La partita può essere riassunta in mille modi. Col palo di Osimhen dopo 40 secondi. Con il rigore conquistato dopo tre minuti, con fallo di mano di Milner su tiro a botta sicura di Zielinski servito da Kvaratskhelia. Con Anguissa semplicemente mostruoso che ha giganteggiato sulla mediana pur del Liverpool (Fabinho Milner e il giovane Elliott). Ha ragione un nostro amico a paragonarlo a Rijkaard. Lobotka che è diventato un calciatore di una maturità strabiliante: non perde un pallone che sia uno. Con Zielinski in una delle sue serate di grazia, forse per ricambiare i complimenti che Klopp gli ha riservato. Ha danzato sulle punte, leggero. Ha trasformato il rigore dell’1-0 (pallone pesantissimo) e ha segnato il 4-0 con uno scavino di classe davanti ad Alisson. Andrebbero citati tutto, nessuno escluso. Anche i difensori, tutta la linea difensiva (Kim in testa), che si è fatta sentire quando è stata chiamata in causa.

Il Napoli ha schiantato il Liverpool e lo ha fatto in una serata in cui non tutto è andato per il verso giusto. Ha sbagliato un rigore, si è divorato un gol a porta quasi vuota. E ha perso anche Osimhen per infortunio al 40esimo. Ma Spalletti ha fatto bene a schierarlo. Perché Victor ha fatto impazzire la difesa del Liverpool. Gomez è andato letteralmente alla neuro, a Van Dijk è rimasto solo l’aplomb ma non ci ha capito niente nemmeno lui. Osimhen ha dato quella profondità che il Liverpool ha sofferto maledettamente. Ha colpito un palo dopo 35 secondi. Ha conquistato il rigore del 2-0 anche se lo ha sbagliato: ha tirato poco angolato e Alisson ha deviato.

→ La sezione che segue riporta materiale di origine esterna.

(* ===== verification/ProcExit.v ===== *)
(** * Exiting with a ring buffer open

    [freewalk] over a page table, and what becomes of a process that exits while pages above
    its memory are mapped: the parent's [wait] panics in the kernel. *)

From S2P Require Import Prelude Mem CString Riscv Kalloc Vm PageTable VmSpec VmCopy RingbufK RingbufFind RingbufMap Demo Pipe Block Sleeplock Bio Log Fs FsBlocks File Proc ProcConc ProcProps.

(** ** The tree that [freewalk] walks *)

Section FreeWalk.
Context `{KernelImage}.

Definition rwx (v : Z) : bool := has_flag v (Z.lor (Z.lor PTE_R PTE_W) PTE_X).
Definition entry (m : memory) (t i : Z) : Z := load64 m (t + 8 * i).

(** The table that [freewalk] visits for entry [i]. *)
Definition child (m : memory) (t i : Z) : option Z :=
  let v := entry m t i in if has_flag v PTE_V && negb (rwx v) then Some (PTE2PA v) else None.

(** The pages of the tables of [d] levels, and of those below the entries [l] of one table. *)
Fixpoint tree_pages (d : nat) (m : memory) (t : Z) : list Z :=
  match d with
  | O => []
  | S d => t :: (seqZ 0 512 ≫= fun i => match child m t i with Some c => tree_pages d m c | None => [] end)
  end.

Definition sub_pages (d : nat) (m : memory) (t : Z) (l : list Z) : list Z :=
  l ≫= fun i => match child m t i with Some c => tree_pages d m c | None => [] end.

(** No table hangs below level [d]. *)
Fixpoint shallow (d : nat) (m : memory) (t : Z) : bool :=
  match d with
  | O => false
  | S d => forallb (fun i => match child m t i with Some c => shallow d m c | None => true end) (seqZ 0 512)
  end.

Definition sub_shallow (d : nat) (m : memory) (t : Z) (i : Z) : bool := match child m t i with Some c => shallow d m c | None => true end.

(** No page is mapped. *)
Fixpoint leafless (d : nat) (m : memory) (t : Z) : bool :=
  match d with
  | O => true
  | S d => forallb (fun i => let v := entry m t i in negb (has_flag v PTE_V) || negb (rwx v) && leafless d m (PTE2PA v)) (seqZ 0 512)
  end.

Definition sub_leafless (d : nat) (m : memory) (t : Z) (i : Z) : bool :=
  let v := entry m t i in negb (has_flag v PTE_V) || negb (rwx v) && leafless d m (PTE2PA v).

Lemma elem_of_sub_pages d m t l p : p ∈ sub_pages d m t l <-> exists i c, i ∈ l /\ child m t i = Some c /\ p ∈ tree_pages d m c.
Proof.
  unfold sub_pages. rewrite list_elem_of_bind. split.
  - intros (i & Hp & Hi). destruct (child m t i) as [c|] eqn:E; [by exists i, c|by apply elem_of_nil in Hp].
  - intros (i & c & Hi & E & Hp). exists i. by rewrite E.
Qed.

Lemma entry_frame m m' t i : index i -> mem_eq_on (in_page t) m m' -> entry m' t i = entry m t i.
Proof. intros Hi Hf. apply load64_ext. apply mem_eq_on_sub with (in_page t); [done|]. intros b. by apply entry_in_page. Qed.

Lemma index_seqZ i : i ∈ seqZ 0 512 -> index i.
Proof. intros Hi%elem_of_seqZ. unfold index. lia. Qed.

Lemma bind_ext_in {A B} (l : list A) (f g : A -> list B) : (forall x, x ∈ l -> f x = g x) -> l ≫= f = l ≫= g.
Proof.
  induction l as [|x l IH]; intros Hfg; [done|]. cbn. f_equal; [apply Hfg; left|apply IH; intros y Hy; apply Hfg; by right].
Qed.

Lemma forallb_ext_in {A} (l : list A) (f g : A -> bool) : (forall x, x ∈ l -> f x = g x) -> forallb f l = forallb g l.
Proof.
  induction l as [|x l IH]; intros Hfg; [done|]. cbn. f_equal; [apply Hfg; left|apply IH; intros y Hy; apply Hfg; by right].
Qed.

(** Memory outside the tables does not matter. *)
Lemma tree_frame d m m' t :
  (forall p, p ∈ tree_pages d m t -> mem_eq_on (in_page p) m m') ->
  tree_pages d m' t = tree_pages d m t /\ shallow d m' t = shallow d m t /\ leafless d m' t = leafless d m t.
Proof.
  revert t. induction d as [|d IH]; intros t Hf; [done|]. cbn [tree_pages shallow leafless].
  assert (He : forall i, i ∈ seqZ 0 512 -> entry m' t i = entry m t i).
  { intros i Hi. apply entry_frame; [by apply index_seqZ|]. apply Hf. left. }
  assert (Hc : forall i, i ∈ seqZ 0 512 -> child m' t i = child m t i) by (intros i Hi; unfold child; by rewrite He).
  assert (Hs : forall i c, i ∈ seqZ 0 512 -> child m t i = Some c ->
    tree_pages d m' c = tree_pages d m c /\ shallow d m' c = shallow d m c /\ leafless d m' c = leafless d m c).
  { intros i c Hi E. apply IH. intros p Hp. apply Hf. right. apply (elem_of_sub_pages d). by exists i, c. }
  split; [|split].
  - f_equal. apply bind_ext_in. intros i Hi. rewrite Hc by done. destruct (child m t i) as [c|] eqn:E; [|done]. by apply (Hs i).
  - apply forallb_ext_in. intros i Hi. rewrite Hc by done. destruct (child m t i) as [c|] eqn:E; [|done]. by apply (Hs i).
  - apply forallb_ext_in. intros i Hi. cbn zeta. rewrite He by done. destruct (has_flag (entry m t i) PTE_V) eqn:EV, (rwx (entry m t i)) eqn:Er; try done. cbn.
    apply (Hs i); [done|]. unfold child. by rewrite EV, Er.
Qed.

Lemma sub_frame d m m' t l :
  Forall index l -> (forall i, i ∈ l -> entry m' t i = entry m t i) -> (forall p, p ∈ sub_pages d m t l -> mem_eq_on (in_page p) m m') ->
  sub_pages d m' t l = sub_pages d m t l /\ forallb (sub_shallow d m' t) l = forallb (sub_shallow d m t) l /\
  forallb (sub_leafless d m' t) l = forallb (sub_leafless d m t) l.
Proof.
  intros Hl He Hf.
  assert (Hc : forall i, i ∈ l -> child m' t i = child m t i) by (intros i Hi; unfold child; by rewrite He).
  assert (Hs : forall i c, i ∈ l -> child m t i = Some c ->
    tree_pages d m' c = tree_pages d m c /\ shallow d m' c = shallow d m c /\ leafless d m' c = leafless d m c).
  { intros i c Hi E. apply tree_frame. intros p Hp. apply Hf. apply elem_of_sub_pages. by exists i, c. }
  split; [|split].
  - apply bind_ext_in. intros i Hi. rewrite Hc by done. destruct (child m t i) as [c|] eqn:E; [|done]. by apply (Hs i).
  - apply forallb_ext_in. intros i Hi. unfold sub_shallow. rewrite Hc by done. destruct (child m t i) as [c|] eqn:E; [|done]. by apply (Hs i).
  - apply forallb_ext_in. intros i Hi. unfold sub_leafless. cbn zeta. rewrite He by done. destruct (has_flag (entry m t i) PTE_V) eqn:EV, (rwx (entry m t i)) eqn:Er; try done. cbn.
    apply (Hs i); [done|]. unfold child. by rewrite EV, Er.
Qed.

Ha servito a Kvara, sull’1-0, il pallone per un rigore a porta quasi vuota. Quasi perché van Dijk ha deviato in un tentativo disperato.

E importante ricordare che il Napoli ha fatto sua la partita dopo due circostanze negative: rigore fallito e gol mangiato. Si era sull’1-0. Una squadra priva di personalità sarebbe crollata. È un discorso valido per il passato. Non per il presente. E un Napoli che sembra non conoscere la paura. Non hanno più il dna dello sconfittismo di cui invece era intriso la squadra elogiata in maniera esagerata rispetto ai reali meriti (che pure ci sono, per carità).

Nulla ha cambiato la serata. Anguissa e Zielinski hanno fatto a fette la difesa inglese e sono andati in porta con un triangolo sopraffino. Il terzo è stato di Simeone (entrato al posti do Osimhen) che si è commosso. L’assist è stato di Kvara un marziano su Fuorigrotta. Basterà dire qui che si è bevuto Alexander-Arnold come facevamo da ragazzini in Villa Comunale. Kvara è un calciatore per cui abbiamo esaurito gli aggettivi.

Giusto anche concedere al Liverpool il gol della bandiera con Luis Diaz. E bravo anche a Meret. Il Napoli ha un portiere, e che portiere.